• Task
Copy exactly the lines of the material below, starting with the first and including the line that holds "mret (Some (fst".

• Listed entries
◆ ◆ ◆ ◆ ◆

(** The critical section of [get_connection]: [None] is the early return of the null
    pointer, [Some conn] what [pop_] gave. *)
Definition get_section : M pool_state (option (option (Asd_client T))) :=
  LOCK (p ← gets fst;
        backing_off ← (if 15 <=? _fast_path_failures p then
                         t ← steady_clock_now;
                         mret (Z.quot (t - _failure_time p) (10 ^ 9) <? 120)
                       else mret false);
        if backing_off : bool then mret None else
        set_connections (snd (pop_ (connections_ p))) ;;
        mret (Some (fst (pop_ (connections_ p))))).
Definition get_connection : M pool_state (option (Asd_client T)) :=
  r ← get_section;
  match r with
  | None => mret None
  | Some (Some conn) => mret (Some conn)
  | Some None =>
      try_catch (c ← make_one_; mret (Some c))
        (fun e => if is_std_exception e then mret None else mthrow e)
  end.

Definition size : M pool_state Z := LOCK (gets (fun s => len (connections_ s.1))).
Definition capacity : M pool_state Z := LOCK (gets (fun s => capacity_ s.1)).

(** [n] times: take the front of [conns] and push it on the front of [tmp]. *)
Fixpoint move_front (n : nat) (conns tmp : list (Asd_client T)) :
    M pool_state (list (Asd_client T) * list (Asd_client T)) :=
  match n, conns with
  | O, _ => mret (conns, tmp)
  | S n, c :: conns => move_front n conns (c :: tmp)
  | S _, [] => mout Undef
  end.
(** The critical section of [capacity(cap)]: what it leaves in [tmp]. *)
Definition capacity_section (cap : Z) : M pool_state (list (Asd_client T)) :=
  LOCK (set_capacity_ cap ;;
        p ← gets fst;
        if capacity_ p <? len (connections_ p) then
          ct ← move_front (Z.to_nat (capacity_ p)) (connections_ p) [];
          set_connections ct.2 ;; mret ct.1
        else mret []).
Definition change_capacity (cap : Z) : M pool_state unit :=
  tmp ← capacity_section cap;
  clear_ tmp.

(** ** The map of pools *)

(** [std::map<std::string, std::unique_ptr<ConnectionPool>>]; pools are never
    removed, so the key stands for the [ConnectionPool *]. *)
Record ConnectionPools := Make_ConnectionPools {
  pools_mutex : bool; connection_pools_ : gmap bytes ConnectionPool }.

Definition get_connection_pool (osd_info : OsdInfo) (connection_pool_size timeout : Z) :
    M ConnectionPools (option bytes) :=
  if negb (kind_asd osd_info) then mret None else
  lock_guard pools_mutex (fun held s => Make_ConnectionPools held (connection_pools_ s))
    (s ← gets id;
     match connection_pools_ s !! long_id osd_info with
     | Some _ => mret (Some (long_id osd_info))
     | None =>
         modify (fun s => Make_ConnectionPools (pools_mutex s)
           (<[long_id osd_info :=
                new_ConnectionPool osd_info (u64 connection_pool_size) timeout]>
              (connection_pools_ s))) ;;
         mret (Some (long_id osd_info))
     end).

(** ** Interleavings *)

(** A critical section, or the destruction of what one has left over, by any
    thread.  [handed] and [loose] are what [get_connection] gave out and what is
    going to be destroyed. *)
Inductive pool_step :=
  | StepGet | StepRelease (conn : option (Asd_client T)) | StepCapacity (cap : Z)
  | StepDestroy (k : nat).
Record pool_run := Pool_run {
  run_state : pool_state; handed : list (Asd_client T); loose : list (Asd_client T) }.
Definition in_state {A} (m : M pool_state A) : M pool_run A :=
  zoom run_state (fun s r => Pool_run s (handed r) (loose r)) m.
Definition hand_out (cs : list (Asd_client T)) : M pool_run unit :=
  modify (fun r => Pool_run (run_state r) (cs ++ handed r) (loose r)).
Definition drop_off (cs : list (Asd_client T)) : M pool_run unit :=
  modify (fun r => Pool_run (run_state r) (handed r) (cs ++ loose r)).
Definition destroy_loose (k : nat) : M pool_run unit :=
  r ← gets id;
  match loose r !! k with
  | Some c => in_state (destroy_client c) ;;
              modify (fun r => Pool_run (run_state r) (handed r) (delete k (loose r)))
  | None => mret tt
  end.
Definition run_pool_step (st : pool_step) : M pool_run unit :=
  match st with
  | StepGet => r ← in_state get_section;
               hand_out (match r with Some (Some c) => [c] | _ => [] end)
  | StepRelease conn => taken ← in_state (release_section conn);
                        drop_off (match conn with
                                  | Some c => if taken : bool then [] else [c] | None => [] end)
  | StepCapacity cap => tmp ← in_state (capacity_section cap); drop_off tmp
  | StepDestroy k => destroy_loose k
  end.
Definition run_pool_steps (sts : list pool_step) : M pool_run unit := for_each run_pool_step sts.

(** The connections handed in by a run. *)
Definition released (sts : list pool_step) : list (Asd_client T) :=
  omap (fun st => match st with StepRelease conn => conn | _ => None end) sts.
Definition pool_step_ok (st : pool_step) : Prop :=
  match st with StepCapacity cap => 0 <= cap | _ => True end.

(** The invariant of a pool no thread is inside of, after at most [n] failures. *)
Record wf_pool (n : Z) (p : ConnectionPool) : Prop := {
  wf_pool_free : _mutex p = false;
  wf_pool_size : len (connections_ p) <= capacity_ p;
  wf_pool_failures : 0 <= _fast_path_failures p <= n }.

(** No connection is asked for: 15 failures, and the last one less than 120 s ago. *)
Definition backing_off (p : ConnectionPool) (w : W) : bool :=
  (15 <=? _fast_path_failures p)
  && (Z.quot (fst (steady_now w) - _failure_time p) (10 ^ 9) <? 120).
(** The world after [get_connection] has looked at the clock, if it has. *)
Definition after_clock (p : ConnectionPool) (w : W) : W :=
  if 15 <=? _fast_path_failures p then snd (steady_now w) else w.
Definition with_connections (cs : list (Asd_client T)) (p : ConnectionPool) : ConnectionPool :=
  Make_ConnectionPool (_mutex p) cs (config_ p) (capacity_ p) (timeout_ p)
    (_fast_path_failures p) (_failure_time p).
(** Every transport a run knows of: idle, handed out, to be destroyed, destroyed. *)
Definition balance `{!WorldSpec T W} (r : pool_run) : list T :=
  (_transport <$> connections_ (run_state r).1 ++ handed r ++ loose r)
    ++ destroyed (run_state r).2.
End pool.
Arguments ConnectionPool : clear implicits.
Arguments ConnectionPools : clear implicits.
Arguments pool_step : clear implicits.
Arguments pool_run : clear implicits.

(** ** Facts *)

Section facts.
Context {T W : Type} `{Transport T} `{WorldSpec T W}.
Implicit Types (p : ConnectionPool T) (w : W) (r : pool_run T W).

Lemma move_front_spec n (conns tmp : list (Asd_client T)) (s : ConnectionPool T * W) :
  (n <= length conns)%nat ->
  move_front n conns tmp s = (Ret (drop n conns, rev (take n conns) ++ tmp), s).
Proof.
  revert conns tmp. induction n as [|n IH]; intros conns tmp Hn; [done|].
  destruct conns as [|c conns]; simpl in *; [lia|]. rewrite IH by lia. by rewrite <- app_assoc.
Qed.

Lemma get_section_spec p w :
  _mutex p = false ->
  get_section (p, w)
  = (Ret (if backing_off p w then None else Some (head (connections_ p))),
     (if backing_off p w then p else with_connections (tail (connections_ p)) p,
      after_clock p w)).
Proof.
  destruct p as [m cs cfg cap tmo f ft]; simpl. intros ->. unfold get_section, backing_off, after_clock.
  unfold LOCK, lock_guard; simpl. rewrite gets_bind. simpl.
  destruct (15 <=? f); simpl.
  - unfold steady_clock_now, in_world, zoom, mbind, M_bind; simpl.
    destruct (steady_now w) as [n w']; simpl.
    destruct (_ <? 120); simpl; [done|]. by destruct cs.
  - unfold mbind, M_bind; simpl. by destruct cs.
Qed.

Lemma release_section_spec c p w :
  _mutex p = false ->
  release_section (Some c) (p, w)
  = (Ret (len (connections_ p) <? capacity_ p),
     (Make_ConnectionPool false
        (if len (connections_ p) <? capacity_ p then c :: connections_ p else connections_ p)
        (config_ p) (capacity_ p) (timeout_ p) 0 (_failure_time p), w)).
Proof.
  destruct p as [m cs cfg cap tmo f ft]; simpl. intros ->. unfold release_section, LOCK, lock_guard.
  simpl. unfold mbind, M_bind; simpl. by destruct (len cs <? cap).
Qed.

Lemma release_null_spec p w :
  _mutex p = false -> _fast_path_failures p <> 2 ^ 31 - 1 ->
  release_section None (p, w)
  = (Ret true,
     (Make_ConnectionPool false (connections_ p) (config_ p) (capacity_ p) (timeout_ p)
        (_fast_path_failures p + 1) (fst (steady_now w)), snd (steady_now w))).
Proof.
  destruct p as [m cs cfg cap tmo f ft]; simpl. intros -> Hf.
  unfold release_section, report_failure, LOCK, lock_guard. simpl.
  unfold steady_clock_now, in_world, zoom, mbind, M_bind; simpl.
  destruct (steady_now w) as [n w']; simpl.
  by rewrite (proj2 (Z.eqb_neq _ _) Hf).
Qed.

◆ ◆ ◆ ◆ ◆

• Output of the task
(** The critical section of [get_connection]: [None] is the early return of the null
    pointer, [Some conn] what [pop_] gave. *)
Definition get_section : M pool_state (option (option (Asd_client T))) :=
  LOCK (p ← gets fst;
        backing_off ← (if 15 <=? _fast_path_failures p then
                         t ← steady_clock_now;
                         mret (Z.quot (t - _failure_time p) (10 ^ 9) <? 120)
                       else mret false);
        if backing_off : bool then mret None else
        set_connections (snd (pop_ (connections_ p))) ;;
        mret (Some (fst (pop_ (connections_ p))))).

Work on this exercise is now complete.